Village in Kent, England

Luddesdown (/'lʌdzdən/) is a village and civil parish in the Gravesham district of Kent, England. In 2011 the parish had a population of 220.

==Geography==
This rural parish, forming part of the North Downs Area of Outstanding Natural Beauty, lies in a dry valley to the south of Gravesend. It is named after a scattered group of houses and farms around Luddesdown Court, which has the parish church next to it.

The civil parish also contains the hamlets of Henley Street to the north, and parts of the hamlets of Great Buckland and Boughurst Street, both straddling the boundary with Snodland parish.

The valley narrows quickly to the south of Buckland, at the top of the dry valley floor. In this steep valley, facing west, is a vineyard, Monk's Vineyard; east are these woods: College, Haydown, Brazenden, Scrubes, Wrenches and Goss Hilly; Red Wood is to the north east. Apart from this eastern edge, there are Fowles/Brimp, Luxon, Molehill, Freezelands, Round, Tom Loft's, Longfield and Henley Woods. These are part of the now long and narrow Rochester Forest, much of which would have been used for the chandlery/shipbuilding of the Medway towns. Most afford access under the Countryside and Rights of Way Act.

==History==
Luddesdown is first recorded in 975 as Hludes duna (Hlud's hill); in 1186 it was Ludesdon and in 1610 Luddesdowne. It is pronounced Ludsdun. In 939 there was a mound nearby called Hludes beorh, suggesting that Hlud was a prominent citizen.

The church, originally belonging to the local manor and dedicated to St Peter and St Paul, has Grade II* listed status; it is part of the ecclesiastical parish of Cobham to the north. The former church school now operates as a village hall.

The small Norman chapel of Dode, now just inside Snodland parish, was also associated with Luddesdown. Dode village was ravaged by the Black Death in 1349; it never recovered and was erased from the map. The chapel was restored in the 1990s and is an approved premise to conduct civil ceremonies including civil weddings. It is on the west side of the minor road south of Great Buckland.

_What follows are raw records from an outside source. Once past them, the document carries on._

(** Every step is silent or one step of the abstract queue. *)
Lemma qstep_spec s l s' :
  qstep s l s' →
  m_maxsize (sys_queue s') = m_maxsize (sys_queue s) ∧
  ((l = [] ∧ queue_abs s' = queue_abs s) ∨
   ∃ e, l = [e] ∧ spec_step (m_maxsize (sys_queue s)) (queue_abs s) e (queue_abs s')).
Proof.
  destruct 1 as
    [ | | |?|q ts i v ts' E Hm|q q' ts i v ts' E Hm|? ? ? ? ? ? Hn|?|q ts i ts' E Hm
    |q q' ts i v ts' E Hm|? ? ? ? ? ? Hn|q ts i ts' Hm| | | |]; simpl; try by (split; [done|by left]).
  - split; [done|]. right. eexists; split; [done|]. unfold queue_abs; simpl.
    rewrite (add_locked_leaves _ _ E). constructor.
  - apply add_locked_enters in E as (E1 & E2 & E3 & E4 & E5). split; [done|]. right.
    eexists; split; [done|]. unfold queue_abs; simpl. rewrite E1, E3, E5. by constructor.
  - split; [done|]. right. eexists; split; [done|]. unfold queue_abs; simpl.
    rewrite (dequeue_locked_leaves _ E). constructor.
  - apply dequeue_locked_enters in E as (E1 & E2 & E3 & E4). split; [done|]. right.
    eexists; split; [done|]. unfold queue_abs; simpl. rewrite E1, E2, E4. by constructor.
  - split; [done|]. right. eexists; split; [done|]. unfold queue_abs; simpl. constructor.
Qed.

Lemma qsteps_spec max n tr s :
  qsteps (qinit max n) tr s →
  m_maxsize (sys_queue s) = max ∧ spec_steps max ([], false) tr (queue_abs s).
Proof.
  induction 1 as [|tr s1 l s2 _ [IH1 IH2] Hs]; [split; [done|constructor]|].
  apply qstep_spec in Hs as [E [[-> Ea]|(e & -> & Hst)]]; split; try congruence.
  - rewrite app_nil_r. by rewrite Ea.
  - rewrite IH1 in Hst. by econstructor.
Qed.
Lemma tpstep_inv p l p' : tpstep p l p' → stop_inv p → stop_inv p'.
Proof.
  destruct 1 as [tr p' [j o p'' H|p'' H]|draw u task index pos u' u'' p' Ht H|].
  - by eapply worker_step_inv.
  - by eapply stop_step_inv.
  - unfold add_task in H. rewrite Ht in H. destruct (m_queues p !! _) as [q|] eqn:Eq; [|done].
    destruct (add_locked task q) as [| |q'] eqn:Ea; try done. injection H as <- _.
    apply add_locked_enters in Ea as (E1 & _ & _ & _ & E2). intros Hi.
    apply (set_queue_inv (Z.to_nat pos) q q' p Eq); [congruence|done].
  - unfold pool_stop. intros [Hl Hi]. destruct (m_flag p) eqn:Ef; unfold stop_inv; rewrite ?Ef; try done.
    simpl. split; [done|]. intros i q Hlt. lia.
Qed.

Lemma make_inv n sz : stop_inv (ThreadPool_make (A := A) n sz).
Proof. unfold stop_inv, ThreadPool_make; simpl. by rewrite !length_replicate. Qed.

Lemma tpsteps_inv n sz tr p : tpsteps (ThreadPool_make n sz) tr p → stop_inv p.
Proof. induction 1; eauto using make_inv, tpstep_inv. Qed.

(** *** A measure for the joining phase *)

Definition weight (w : worker A) : nat :=
  match w with Running _ | Waiting => 2 | Testing => 1 | Exited => 0 end.
Definition weights (ws : list (worker A)) : nat := foldr (λ w n, (weight w + n)%nat) 0%nat ws.

Definition remaining p : nat :=
  match m_flag p with
  | Joins i => (weights (m_workers p) + S (length (m_workers p) - i))%nat
  | _ => weights (m_workers p)
  end.

Lemma weights_insert ws i w w' :
  ws !! i = Some w → (weights (<[i := w']> ws) + weight w = weights ws + weight w')%nat.
Proof.
  revert i. induction ws as [|x ws IH]; intros [|i]; simpl; [done..| |].
  - intros [= ->]. lia.
  - intros H. specialize (IH _ H). lia.
Qed.

Lemma weights_bound ws : (weights ws ≤ 2 * length ws)%nat.
Proof. induction ws as [|[] ws IH]; simpl; lia. Qed.

Definition joining p : bool :=
  match m_flag p with Joins _ | Joined => true | _ => false end.

Lemma stop_inv_joining p :
  stop_inv p → joining p = true →
  m_running p = false ∧ stopped_below p (length (m_queues p)) ∧
  length (m_queues p) = length (m_workers p).
Proof. unfold stop_inv, joining. intros [Hl Hi]. by destruct (m_flag p); [| |destruct Hi as (? & ? & _)..]. Qed.

Lemma dequeue_locked_stopped q : m_stop q = true → dequeue_locked q = Leaves.
Proof. unfold dequeue_locked. intros ->. by rewrite orb_true_r. Qed.

(** While the pool joins, each step makes progress and begins no task. *)
Lemma joining_progress p l p' :
  stop_inv p → joining p = true → internal_step p l p' →
  l = [] ∧ joining p' = true ∧ (remaining p' < remaining p)%nat.
Proof.
  intros Hi Hj Hst. destruct (stop_inv_joining p Hi Hj) as (Hr & Hs & Hl).
  destruct Hst as [j o p' H|p' H].
  - unfold worker_step in H. destruct (m_workers p !! j) as [w|] eqn:Ew; [simpl in H|done].
    destruct (m_queues p !! j) as [q|] eqn:Eq; [simpl in H|done].
    rewrite dequeue_locked_stopped, Hr in H by (eapply Hs; [by eapply lookup_lt_Some|done]).
    assert (Hw : ∀ w', (weight w' < weight w)%nat → (remaining (set_worker j w' p) < remaining p)%nat).
    { intros w' Hlt. pose proof (weights_insert _ _ _ w' Ew). unfold remaining, set_worker; simpl.
      rewrite length_insert. destruct (m_flag p); lia. }
    destruct w; try done; injection H as <- <-; repeat split; try done; apply Hw; simpl; lia.
  - split; [done|]. unfold stop_step in H. unfold joining in *. unfold remaining.
    destruct (m_flag p) as [|i|i|] eqn:Ef; try done.
    destruct (m_workers p !! i) as [w|] eqn:Ew.
    + destruct w; try done. injection H as <-. simpl. split; [done|].
      apply lookup_lt_Some in Ew. lia.
    + injection H as <-. simpl. split; [done|]. lia.
Qed.

(** ... and some step is possible until all is joined. *)
Lemma joining_enabled p i :
  stop_inv p → m_flag p = Joins i → ∃ l p', internal_step p l p'.
Proof.
  intros Hi Hf. destruct (stop_inv_joining p Hi) as (Hr & Hs & Hl); [by unfold joining; rewrite Hf|].
  destruct (m_workers p !! i) as [w|] eqn:Ew.
  - destruct (decide (weight w = 0%nat)) as [Hw|Hw].
    + exists [], (set_flag (Joins (S i)) p). apply by_stopper. unfold stop_step. rewrite Hf, Ew.
      by destruct w.
    + assert (Hq : is_Some (m_queues p !! i)).
      { apply lookup_lt_is_Some. rewrite Hl. by eapply lookup_lt_Some. }
      destruct Hq as [q Eq]. assert (Ed : dequeue_locked q = Leaves).
      { apply dequeue_locked_stopped. eapply Hs; [by eapply lookup_lt_Some|done]. }
      assert (Hw' : ∃ o p', worker_step i p = Some (o, p')).
      { unfold worker_step. rewrite Ew, Eq. simpl. rewrite Ed. destruct w; [eauto..|done]. }
      destruct Hw' as (o & p' & E). do 2 eexists. by eapply by_worker.
  - exists [], (set_flag Joined p). apply by_stopper. unfold stop_step. by rewrite Hf, Ew.
Qed.
End Stopping.

(** [n] steps of the pool's own threads. *)
Inductive internal_run {A} (p : ThreadPool A) : nat → list (pool_event A) → ThreadPool A → Prop :=
  | run_nil : internal_run p 0 [] p
  | run_snoc n tr p1 l p2 :
      internal_run p n tr p1 → internal_step p1 l p2 → internal_run p (S n) (tr ++ l) p2.

Lemma internal_run_joining {A} (p : ThreadPool A) n tr p' :
  stop_inv p → joining p = true → internal_run p n tr p' →
  tr = [] ∧ stop_inv p' ∧ joining p' = true ∧ (n + remaining p' ≤ remaining p)%nat.
Proof.
  intros Hi Hj. induction 1 as [|n tr p1 l p2 _ (-> & H1 & H2 & H3) Hst]; [done|].
  destruct (joining_progress _ _ _ H1 H2 Hst) as (-> & H4 & H5). split; [done|]. split; [|split; [done|lia]].
  eapply tpstep_inv; [by apply step_internal|done].
Qed.
(* ===== verification/Framing.v ===== *)
(** * Framing: the read loop of a connection against a stream parser

    [classify] is what a byte string accumulated so far is to the frame check,
    and [split_frames] the reference parser of a whole stream.  The main result:
    however the kernel cuts the stream into reads, the read loop delivers
    exactly the frames of the stream, one buffer each, never faults, and never
    asks for a byte of the next frame. *)

From Stdlib Require Import ZArith Lia Strings.Byte.
From stdpp Require Import base list numbers.
From S2P Require Import Prelude.
From S2P Require Import Endian.
From S2P Require Import MsgBuffer.
From S2P Require Import ObjectPool.
From S2P Require Import RepeatTimer.
From S2P Require Import Connection.

(** ** The reference parser *)

(** The length of the frame that starts with [s]: the length field and the
    checksum behind the bytes it counts. *)
Definition frame_len (s : list byte) : Z := u32 (be_value (ztake 4 (zdrop 4 s)) + 2).

Definition classify (s : list byte) : PackageStat :=
  if zlen s <? g_proto_head_len then NEED_HEAD
  else if bool_decide (ztake 4 s ≠ g_head_magic_num) then INCORRECT
  else if (frame_len s >? m_package_len_max) || (frame_len s <? g_proto_head_len + 2) then INCORRECT
  else if zlen s <? frame_len s then NEED_BODY
  else WHOLE.

(** The package length the check leaves in the buffer. *)
Definition checked_packlen (s : list byte) : Z :=
  if zlen s <? g_proto_head_len then 0
  else if bool_decide (ztake 4 s ≠ g_head_magic_num) then 0
  else frame_len s.

(** How many bytes are missing for the next decision. *)
Definition needed (s : list byte) : Z :=
  match classify s with
  | NEED_HEAD => g_proto_head_len - zlen s
  | NEED_BODY => frame_len s - zlen s
  | _ => 0
  end.

(** A complete frame and nothing more. *)
Definition is_frame (f : list byte) : Prop := classify f = WHOLE ∧ zlen f = frame_len f.

Fixpoint split_frames_fuel (fuel : nat) (s : list byte) : list (list byte) * list byte :=
  match fuel with
  | O => ([], s)
  | S fuel' =>
      match classify s with
      | WHOLE =>
          let '(fs, rest) := split_frames_fuel fuel' (zdrop (frame_len s) s) in
          (ztake (frame_len s) s :: fs, rest)
      | _ => ([], s)
      end
  end.

(** Every frame takes at least one byte, so the length of the stream is fuel
    enough. *)
Definition split_frames (s : list byte) : list (list byte) * list byte :=
  split_frames_fuel (length s) s.

(** ** The frame check computes [classify] *)

Lemma frame_len_range s : in_u 32 (frame_len s).
Proof. apply u32_range. Qed.

Lemma classify_whole s :
  classify s = WHOLE →
  g_proto_head_len + 2 ≤ frame_len s ∧ frame_len s ≤ m_package_len_max ∧
  frame_len s ≤ zlen s ∧ ztake 4 s = g_head_magic_num.
Proof.
  unfold classify. destruct (_ <? _); [done|]. case_bool_decide as Hm; [done|].
  rewrite Z.gtb_ltb.
  destruct (Z.ltb_spec m_package_len_max (frame_len s)); [done|].
  destruct (Z.ltb_spec (frame_len s) (g_proto_head_len + 2)); [done|]. simpl.
  destruct (Z.ltb_spec (zlen s) (frame_len s)); [done|]. intros _.
  split; [done|]. split; [done|]. split; [done|].
  by destruct (decide (ztake 4 s = g_head_magic_num)).
Qed.

Lemma classify_need_body s :
  classify s = NEED_BODY →
  g_proto_head_len ≤ zlen s < frame_len s ∧ frame_len s ≤ m_package_len_max ∧
  g_proto_head_len + 2 ≤ frame_len s ∧ ztake 4 s = g_head_magic_num.
Proof.
  unfold classify. destruct (Z.ltb_spec (zlen s) g_proto_head_len); [done|].
  case_bool_decide as Hm; [done|]. rewrite Z.gtb_ltb.
  destruct (Z.ltb_spec m_package_len_max (frame_len s)); [done|].
  destruct (Z.ltb_spec (frame_len s) (g_proto_head_len + 2)); [done|]. simpl.
  destruct (Z.ltb_spec (zlen s) (frame_len s)); [|done]. intros _.
  split; [lia|]. split; [done|]. split; [done|].
  by destruct (decide (ztake 4 s = g_head_magic_num)).
Qed.
Lemma ticket_inv t x s s' :
  ring_inv n s → ring_room (RTicket t x) s = true → ring_step (RTicket t x) s = Some s' → ring_inv n s'.
Proof.
  intros [Hsz Hw Hr Ho Hp Hh Hhs Hu Hwr] Hroom E.
  unfold ring_step in E. destruct (rs_holds s !! t) eqn:Et; [done|].
  unfold ring_room in Hroom. apply Z.ltb_lt in Hroom. rewrite Hsz in Hroom.
  unfold ring_ticket in E. injection E as <-. rewrite Hsz, Hw, (slot_u32 n) by done.
  set (hi := zlen (rs_taken s)) in *. set (lo := zlen (rs_popped s)) in *.
  assert (Hlen : zlen (rs_taken s ++ [x]) = hi + 1) by (rewrite zlen_app; by change (zlen [x]) with 1).
  assert (Hfresh : ∀ k, unread s k → k mod n ≠ hi mod n).
  { intros k Hk Ek. unfold unread in Hk. fold lo hi in Hk.
    enough (k = hi) by lia. by apply (slot_inj n); [done|lia|]. }
  assert (Hfree : ∃ y, m_ring (rs_ring s) !! slot n hi = Some (false, y)).
  { destruct (m_ring (rs_ring s) !! slot n hi) as [[[] y]|] eqn:E; [|by exists y|].
    - apply Hwr in E as (k & Hk & Ek). unfold slot in Ek. exfalso. apply (Hfresh k Hk).
      pose proof (Z.mod_pos_bound k n Hn). pose proof (Z.mod_pos_bound hi n Hn). lia.
    - apply lookup_ge_None_1 in E. pose proof (slot_lt (m_ring (rs_ring s)) n hi Hn Hsz). lia. }
  unfold unread in Hh, Hu, Hwr, Hfresh. fold lo hi in Hh, Hu, Hwr, Hfresh.
  constructor; unfold unread; cbn [rs_ring rs_taken rs_popped rs_holds m_ring m_write_index m_read_index];
    rewrite ?Hlen; fold lo hi; try done.
  - by rewrite u32_succ.
  - lia.
  - rewrite Hp at 1. fold lo. symmetry. apply ztake_app_le. fold hi. lia.
  - intros t' i y [[<- [= <- <-]]|[Hne Ht]]%lookup_insert_Some.
    + exists hi. split_and!; [lia|lia|done| |exact Hfree].
      unfold hi, zlen. rewrite Nat2Z.id. by apply list_lookup_middle.
    + destruct (Hh _ _ _ Ht) as (k & Hk & -> & Hx & Hy). exists k. split_and!; [lia|lia|done| |done].
      rewrite lookup_app_l; [done|]. apply lookup_lt_Some in Hx. done.
  - intros t1 t2 i x1 x2 [[<- [= <- <-]]|[Hne1 H1]]%lookup_insert_Some
      [[<- Ex]|[Hne2 H2]]%lookup_insert_Some; [done| | |by eapply Hhs].
    + destruct (Hh _ _ _ H2) as (k & Hk & Ek & _). by destruct (Hfresh k Hk).
    + injection Ex as <- <-. destruct (Hh _ _ _ H1) as (k & Hk & Ek & _). by destruct (Hfresh k Hk).
  - intros k y Hk Hx. destruct (decide (k = hi)) as [->|Hne].
    + right. exists t. rewrite lookup_insert_eq. unfold hi, zlen in Hx. rewrite Nat2Z.id in Hx.
      rewrite list_lookup_middle in Hx by done. by injection Hx as ->.
    + pose proof (zlen_nonneg (rs_popped s) : 0 ≤ lo). apply lookup_app_taken in Hx; [|fold hi; lia].
      destruct (Hu k y) as [Hs|[t' Ht']]; [lia|done|by left|right].
      exists t'. rewrite lookup_insert_ne; [done|]. intros ->. by rewrite Et in Ht'.
  - intros i y Hi. apply Hwr in Hi as (k & Hk & ->). exists k. split; [|done]. lia.
Qed.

Luddesdown Court is early mediæval and was the residence of William the Conqueror's half-brother until 1082. Some sources indicate that it may be "the oldest continually occupied house in the country". Other sources state that the oldest is Saltford Manor House in Saltford, Somerset, near Bath. The Court property is Grade I listed for its (inter alia) oak beam supported hall with 10 windows, five to each side, with flint and stone dressing of the whole building. It has wall paintings to the lower chamber and 16th and 19th-century extensions. There is a 14th-century fireplace.

Luddesdown was a parish in Strood Rural District, though local tax levels were set and services were also provided by Kent County Council prior to 1974.

In the 1983 the Ministry of Defence bought 630 acres of farmland in the Luddesdown valley and sought permission to use it for infantry training. Local residents campaigned against the proposal and the local MP, Tim Brinton, successfully lobbied for a public inquiry. This decided against the proposal, and it was formally rejected by the Secretary of State for the Environment.

==Sport==
The parish has a cricket club, founded in 1947, Luddesdowne CC.